Under a FOIA request, we've obtained AeroNav's budget but it's too opaque to make sense of without an understanding of how the agency allocates its expenses in detail. What's needed is a rigorous audit by OMB or GAO, or both, to flesh out AeroNav's cost structure. We've asked both of those organizations for help on this and neither has replied, although AeroNav says its budget and cost information is elucidated here.
Drop me an e-mail if you find any of this convincing. Here's what appears to be happening. Until 2010, the FAA had a flight procedures branch that collected flight data and prepared instrument procedures. It handed that data off to another government division once called NOS and later NACO under the FAA flag. That division interpreted the data, did the drafting and prepared finished charts.
In 2010, the two divisions were consolidated into a single unit called AeroNav. As has every other entity on the planet, the flight procedures branch had been busily digitizing its operations for efficiency and quality control purposes. For some time, it has produced what are essentially finished approach plates. You can view them at this link. Just click around the folders and you'll find the charts.
So before I'll go along with additional fees, AeroNav has to explain why it's duplicating work that appears to be already done by the old flight procedures branch. In other words, isn't the part of the organization that draws the charts for public dissemination now superfluous? Doesn't AeroNav have a huge opportunity to whittle down its size and save taxpayers and us a bundle without resorting to additional charges? I'm from Missouri. Show me.
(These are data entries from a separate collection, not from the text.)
(** ** Crashes *)

(** The disk recovery aims at. *)
Definition replay (d : gmap Z (list Z)) : gmap Z (list Z) :=
  match d !! start with
  | Some h => apply_writes (installs d (hdr_blocks h)) d
  | None => d
  end.

(** Equality outside the log area. *)
Definition same_data (d d' : gmap Z (list Z)) : Prop := ∀ b, ¬ in_log b → d !! b = d' !! b.

#[global] Instance same_data_equiv : Equivalence same_data.
Proof.
  split.
  - by intros d b.
  - intros d d' H b Hb. symmetry. auto.
  - intros d d' d'' H H' b Hb. rewrite H by done. auto.
Qed.

(** The same writes on disks with the same data. *)
Lemma apply_writes_data ws d d' :
  same_data d d' → same_data (apply_writes ws d) (apply_writes ws d').
Proof.
  revert d d'; induction ws as [|[b x] ws IH]; intros d d' H; [done |].
  apply (IH (<[b := x]> d) (<[b := x]> d')). intros c Hc.
  destruct (decide (b = c)) as [->|?]; simplify_map_eq; [done | auto].
Qed.

Lemma apply_writes_log ws d : (∀ b, b ∈ ws.*1 → in_log b) → same_data (apply_writes ws d) d.
Proof. intros H b Hb. apply apply_writes_ne. naive_solver. Qed.

Lemma hdr_blocks_lookup h i b :
  hdr_blocks h !! i = Some b → (i < Z.to_nat (hdr_n h))%nat ∧ b = hdr_block h i.
Proof.
  unfold hdr_blocks. rewrite list_lookup_fmap. intros (j & Hj & ->)%fmap_Some.
  apply lookup_seq in Hj as [-> ?]. done.
Qed.

Lemma replay_empty d h : d !! start = Some h → hdr_n h = 0 → replay d = d.
Proof. intros Hd Hn. unfold replay, hdr_blocks. by rewrite Hd, Hn. Qed.

(** Writes to the home locations do not change what replaying gives. *)
Lemma replay_partial d h ws :
  log_valid d h → (∀ b, b ∈ ws.*1 → b ∈ hdr_blocks h) →
  log_valid (apply_writes ws d) h ∧ same_data (replay (apply_writes ws d)) (replay d).
Proof.
  intros [Hh Hlen Hn Hnd Hhome Harea] Hws. set (d' := apply_writes ws d).
  assert (Hlog : ∀ b, in_log b → d' !! b = d !! b).
  { intros b Hb. apply apply_writes_ne. intros Hin%Hws. by destruct (Hhome b). }
  assert (Hh' : d' !! start = Some h) by (by rewrite Hlog by apply start_in_log).
  split.
  - split; try done.
    + intros b Hb. destruct (Hhome b Hb) as (? & ? & ?).
      split; [done |]. split; [done |]. by apply apply_writes_is_Some.
    + intros b Hb. by apply apply_writes_is_Some, Harea.
  - intros b Hb. unfold replay. rewrite Hh, Hh'.
    assert (installs d' (hdr_blocks h) = installs d (hdr_blocks h)) as ->.
    { unfold installs. apply imap_ext. intros i c [Hi _]%hdr_blocks_lookup.
      unfold content. rewrite Hlog; [done | apply log_block_in; lia]. }
    destruct (decide (b ∈ hdr_blocks h)) as [(i & Hi)%list_elem_of_lookup|Hno].
    + assert (installs d (hdr_blocks h) !! i = Some (b, content d (log_block i))) as Hw.
      { unfold installs. by rewrite list_lookup_imap, Hi. }
      by rewrite !(apply_writes_eq _ _ i b _ ltac:(by rewrite installs_fst) Hw).
    + rewrite !apply_writes_ne by (by rewrite installs_fst). apply apply_writes_ne. naive_solver.
Qed.

(** The header has been erased. *)
Lemma erased_valid d h h' :
  log_valid d h → length h' = Z.to_nat BSIZE → hdr_n h' = 0 →
  log_valid (<[start := h']> d) h' ∧ replay (<[start := h']> d) = <[start := h']> d.
Proof.
  intros [Hh Hlen Hn Hnd Hhome Harea] Hl Hn0. split.
  - assert (hdr_blocks h' = []) as Enil by (unfold hdr_blocks; by rewrite Hn0).
    split; rewrite ?Enil; try done.
    + apply lookup_insert_eq.
    + rewrite Hn0. lia.
    + constructor.
    + set_solver.
    + intros b Hb. destruct (decide (start = b)) as [->|?]; simplify_map_eq; eauto.
  - eapply replay_empty; [apply lookup_insert_eq | done].
Qed.

Lemma erase_data d h : same_data (<[start := h]> d) d.
Proof. intros b Hb. apply lookup_insert_ne. intros <-. by apply Hb, start_in_log. Qed.

Lemma take_fst_in (ws : list (Z * list Z)) k b : b ∈ (take k ws).*1 → b ∈ ws.*1.
Proof.
  rewrite fmap_take. intros (i & Hi)%list_elem_of_lookup.
  apply lookup_take_Some in Hi as [? _]. by eapply list_elem_of_lookup_2.
Qed.

(** Interrupted after any number of its writes, recovery can start over. *)
Lemma recovery_prefix d h k :
  log_valid d h →
  let d' := apply_writes (take k (recovery_writes d h)) d in
  ∃ h', log_valid d' h' ∧ same_data (replay d') (replay d).
Proof.
  intros Hv d'. unfold d', recovery_writes. rewrite take_app.
  set (ws := installs d (hdr_blocks h)).
  destruct (k - length ws)%nat as [|j] eqn:Ek.
  - rewrite app_nil_r. exists h. apply replay_partial; [done |]. intros b Hb%take_fst_in.
    unfold ws in Hb. by rewrite installs_fst in Hb.
  - rewrite take_ge, apply_writes_app by lia. rewrite take_ge by (simpl; lia). simpl.
    destruct (replay_partial d h ws Hv) as [Hv' _].
    { intros b. unfold ws. by rewrite installs_fst. }
    destruct (write_hdr_nil h) as [Hl Hn]; [apply (lv_length _ _ Hv) |].
    destruct (erased_valid _ _ _ Hv' Hl Hn) as [Hv'' Hr].
    exists (write_hdr h []). split; [exact Hv'' |]. unfold apply_writes at 1. simpl.
    fold (apply_writes ws d). rewrite Hr, erase_data. unfold replay. by rewrite (lv_header _ _ Hv).
Qed.

(** The new header names the transaction. *)
Lemma write_hdr_blocks h bl :
  length h = Z.to_nat BSIZE → (length bl ≤ LOGBLOCKS)%nat → Forall (λ v, 0 ≤ v < 2 ^ 31) bl →
  hdr_blocks (write_hdr h bl) = bl.
Proof.
  intros Hh Hl Hr. destruct (write_hdr_spec h bl Hh Hl Hr) as (_ & Hn & Hb).
  unfold hdr_blocks. rewrite Hn, Nat2Z.id. apply list_eq. intros i. rewrite list_lookup_fmap.
  destruct (bl !! i) as [b|] eqn:Hi.
  - rewrite lookup_seq_lt by (by eapply lookup_lt_Some). simpl. by rewrite (Hb _ _ Hi).
  - rewrite lookup_seq_ge by (by apply lookup_ge_None). done.
Qed.

(** The disk and the blocks a commit starts from: an empty log, and distinct
    blocks with a home on the disk. *)
Record commit_ready (d : gmap Z (list Z)) (h : list Z) (bl : list Z) : Prop := {
  cr_valid : log_valid d h;
  cr_empty : hdr_n h = 0;
  cr_length : (length bl ≤ LOGBLOCKS)%nat;
  cr_nodup : NoDup bl;
  cr_home : ∀ b, b ∈ bl → ¬ in_log b ∧ 0 ≤ b < 2 ^ 31 ∧ is_Some (d !! b);
}.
Government agencies aren't noted for their enthusiasm in downsizing. The reverse is true of all bureaucracies, but even that well-established rule may yield to the overwhelming economics of a disruptive digital technology shift, otherwise known as an iPad. One argument we heard was that AeroNav's charting division—the old NACO—was necessary to assure quality and "safety." But just as I don't buy the GA argument that user fees would diminish safety, I don't buy it from AeroNav, either. It's the same fear and loathing reasoning upon which TSA continues to build its empire.
So the FAA appears to have a real opportunity here. It can apparently realize considerable cost savings by phasing out half of AeroNav. The smart thing to do would be to refine the digital output of the flight procedures branch and place it on a public access server. Then let anyone who wants to download the data disseminate it electronically or print paper charts or both. Get the FAA out of the finished chart business entirely and let the free market sort out prices and details.
Please. Someone tell me why this isn't a better plan than additional fees to the FAA.